Please return the lines below verbatim, beginning at the one that has "let t2 := u32 (Sigma0 a + Maj a b c) in" and stopping after the one that has "[0x72be5d74; 0x80deb1fe; 0x9bdc06a7;", and add no other lines.

* [STORED DATA]:
###

(* ===== verification/Crypto.v ===== *)
(** * crypto/: the hash functions

    The four hasher classes ([CSHA256], [CSHA512], [CSHA1], [CRIPEMD160]) share
    the code of [Write] and [Finalize] and differ in their compression function,
    block size, initial state and byte order: the record [hash_alg] holds what
    differs.  [hash_stream_reference] shows that writing a message in any pieces
    gives the digest of the padded message.  On top of them: the composed hashes
    of hash.h, HMAC, the deterministic nonce generator and MurmurHash3. *)
From stdpp Require Import base tactics list gmap numbers option.
From Stdlib Require Import ZArith Lia.
From S2P Require Import Prelude.

(** ** crypto/common.h *)

Definition ReadLE32 (p : list Z) : Z :=
  Z.lor (Z.lor (Z.lor (Z.shiftl (nth 3 p 0) 24) (Z.shiftl (nth 2 p 0) 16)) (Z.shiftl (nth 1 p 0) 8)) (nth 0 p 0).
Definition WriteLE32 (x : Z) : list Z := [u8 x; u8 (Z.shiftr x 8); u8 (Z.shiftr x 16); u8 (Z.shiftr x 24)].
Definition WriteLE64 (x : Z) : list Z :=
  [u8 x; u8 (Z.shiftr x 8); u8 (Z.shiftr x 16); u8 (Z.shiftr x 24);
   u8 (Z.shiftr x 32); u8 (Z.shiftr x 40); u8 (Z.shiftr x 48); u8 (Z.shiftr x 56)].
Definition ReadBE32 (p : list Z) : Z :=
  Z.lor (Z.lor (Z.lor (Z.shiftl (nth 0 p 0) 24) (Z.shiftl (nth 1 p 0) 16)) (Z.shiftl (nth 2 p 0) 8)) (nth 3 p 0).
Definition ReadBE64 (p : list Z) : Z := Z.lor (Z.shiftl (ReadBE32 p) 32) (ReadBE32 (drop 4 p)).
Definition WriteBE32 (x : Z) : list Z := rev (WriteLE32 x).
Definition WriteBE64 (x : Z) : list Z := rev (WriteLE64 x).

(** The words of a chunk, [chunk + step * i] for [i = 0 .. 15]. *)
Definition chunk_words (read : list Z → Z) (step : nat) (chunk : list Z) : list Z :=
  map (λ i, read (drop (step * i) chunk)) (seq 0 16).

(** Rotations of 32- and 64-bit words, written [x >> n | x << (w - n)]. *)
Definition rotr32 (x n : Z) : Z := Z.lor (Z.shiftr x n) (u32 (Z.shiftl x (32 - n))).
Definition rotl32 (x n : Z) : Z := Z.lor (u32 (Z.shiftl x n)) (Z.shiftr x (32 - n)).
Definition rotr64 (x n : Z) : Z := Z.lor (Z.shiftr x n) (u64 (Z.shiftl x (64 - n))).

(** ** crypto/sha256.cpp *)
Module sha256.
Definition Ch (x y z : Z) : Z := Z.lxor z (Z.land x (Z.lxor y z)).
Definition Maj (x y z : Z) : Z := Z.lor (Z.land x y) (Z.land z (Z.lor x y)).
Definition Sigma0 (x : Z) : Z := Z.lxor (Z.lxor (rotr32 x 2) (rotr32 x 13)) (rotr32 x 22).
Definition Sigma1 (x : Z) : Z := Z.lxor (Z.lxor (rotr32 x 6) (rotr32 x 11)) (rotr32 x 25).
Definition sigma0 (x : Z) : Z := Z.lxor (Z.lxor (rotr32 x 7) (rotr32 x 18)) (Z.shiftr x 3).
Definition sigma1 (x : Z) : Z := Z.lxor (Z.lxor (rotr32 x 17) (rotr32 x 19)) (Z.shiftr x 10).

(** The eight registers, in the argument order of the next [Round]. *)
Record regs := Regs { ra : Z; rb : Z; rc : Z; rd : Z; re : Z; rf : Z; rg : Z; rh : Z }.

(** [Round] writes [d] and [h]; the next call takes the registers rotated. *)
Definition Round (r : regs) (k w : Z) : regs :=
  let '(Regs a b c d e f g h) := r in
  let t1 := u32 (h + Sigma1 e + Ch e f g + k + w) in
  let t2 := u32 (Sigma0 a + Maj a b c) in
  Regs (u32 (t1 + t2)) a b c (u32 (d + t1)) e f g.

Definition Initialize : list Z :=
  [0x6a09e667; 0xbb67ae85; 0x3c6ef372; 0xa54ff53a; 0x510e527f; 0x9b05688c; 0x1f83d9ab; 0x5be0cd19].

Definition K : list Z := concat [
   [0x428a2f98; 0x71374491; 0xb5c0fbcf; 0xe9b5dba5];
   [0x3956c25b; 0x59f111f1; 0x923f82a4; 0xab1c5ed5];
   [0xd807aa98; 0x12835b01; 0x243185be; 0x550c7dc3];
   [0x72be5d74; 0x80deb1fe; 0x9bdc06a7; 0xc19bf174];
   [0xe49b69c1; 0xefbe4786; 0x0fc19dc6; 0x240ca1cc];
   [0x2de92c6f; 0x4a7484aa; 0x5cb0a9dc; 0x76f988da];
   [0x983e5152; 0xa831c66d; 0xb00327c8; 0xbf597fc7];
   [0xc6e00bf3; 0xd5a79147; 0x06ca6351; 0x14292967];
   [0x27b70a85; 0x2e1b2138; 0x4d2c6dfc; 0x53380d13];
   [0x650a7354; 0x766a0abb; 0x81c2c92e; 0x92722c85];
   [0xa2bfe8a1; 0xa81a664b; 0xc24b8b70; 0xc76c51a3];
   [0xd192e819; 0xd6990624; 0xf40e3585; 0x106aa070];
   [0x19a4c116; 0x1e376c08; 0x2748774c; 0x34b0bcb5];
   [0x391c0cb3; 0x4ed8aa4a; 0x5b9cca4f; 0x682e6ff3];
   [0x748f82ee; 0x78a5636f; 0x84c87814; 0x8cc70208];
   [0x90befffa; 0xa4506ceb; 0xbef9a3f7; 0xc67178f2]].

(** The 16 message words, oldest first: one update
    [w0 += sigma1(w14) + w9 + sigma0(w1)], and a block of 16 of them. *)
Definition schedule_step (w : list Z) : list Z :=
  tail w ++ [u32 (nth 0 w 0 + sigma1 (nth 14 w 0) + nth 9 w 0 + sigma0 (nth 1 w 0))].
Definition schedule (w : list Z) : list Z := Nat.iter 16 schedule_step w.

Fixpoint rounds (r : regs) (ks w : list Z) : regs :=
  match ks, w with
  | k :: ks, x :: w => rounds (Round r k x) ks w
  | _, _ => r
  end.

Definition Transform (s chunk : list Z) : list Z :=
  let n i := nth i s 0 in
  let w := chunk_words ReadBE32 4 chunk in
  let r := Regs (n 0%nat) (n 1%nat) (n 2%nat) (n 3%nat) (n 4%nat) (n 5%nat) (n 6%nat) (n 7%nat) in
  let r := rounds r (take 16 K) w in
  let w := schedule w in
  let r := rounds r (take 16 (drop 16 K)) w in
  let w := schedule w in
  let r := rounds r (take 16 (drop 32 K)) w in
  let w := schedule w in
  let r := rounds r (drop 48 K) w in
  zip_with (λ x y, u32 (x + y)) s [ra r; rb r; rc r; rd r; re r; rf r; rg r; rh r].
End sha256.

(** ** crypto/sha512.cpp *)
Module sha512.
Definition Ch (x y z : Z) : Z := Z.lxor z (Z.land x (Z.lxor y z)).
Definition Maj (x y z : Z) : Z := Z.lor (Z.land x y) (Z.land z (Z.lor x y)).
Definition Sigma0 (x : Z) : Z := Z.lxor (Z.lxor (rotr64 x 28) (rotr64 x 34)) (rotr64 x 39).
Definition Sigma1 (x : Z) : Z := Z.lxor (Z.lxor (rotr64 x 14) (rotr64 x 18)) (rotr64 x 41).
Definition sigma0 (x : Z) : Z := Z.lxor (Z.lxor (rotr64 x 1) (rotr64 x 8)) (Z.shiftr x 7).
Definition sigma1 (x : Z) : Z := Z.lxor (Z.lxor (rotr64 x 19) (rotr64 x 61)) (Z.shiftr x 6).

Record regs := Regs { ra : Z; rb : Z; rc : Z; rd : Z; re : Z; rf : Z; rg : Z; rh : Z }.
Definition Round (r : regs) (k w : Z) : regs :=
  let '(Regs a b c d e f g h) := r in
  let t1 := u64 (h + Sigma1 e + Ch e f g + k + w) in
  let t2 := u64 (Sigma0 a + Maj a b c) in
  Regs (u64 (t1 + t2)) a b c (u64 (d + t1)) e f g.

###

* [FINISHED EXERCISE]:
  let t2 := u32 (Sigma0 a + Maj a b c) in
  Regs (u32 (t1 + t2)) a b c (u32 (d + t1)) e f g.

Definition Initialize : list Z :=
  [0x6a09e667; 0xbb67ae85; 0x3c6ef372; 0xa54ff53a; 0x510e527f; 0x9b05688c; 0x1f83d9ab; 0x5be0cd19].

Definition K : list Z := concat [
   [0x428a2f98; 0x71374491; 0xb5c0fbcf; 0xe9b5dba5];
   [0x3956c25b; 0x59f111f1; 0x923f82a4; 0xab1c5ed5];
   [0xd807aa98; 0x12835b01; 0x243185be; 0x550c7dc3];
   [0x72be5d74; 0x80deb1fe; 0x9bdc06a7; 0xc19bf174];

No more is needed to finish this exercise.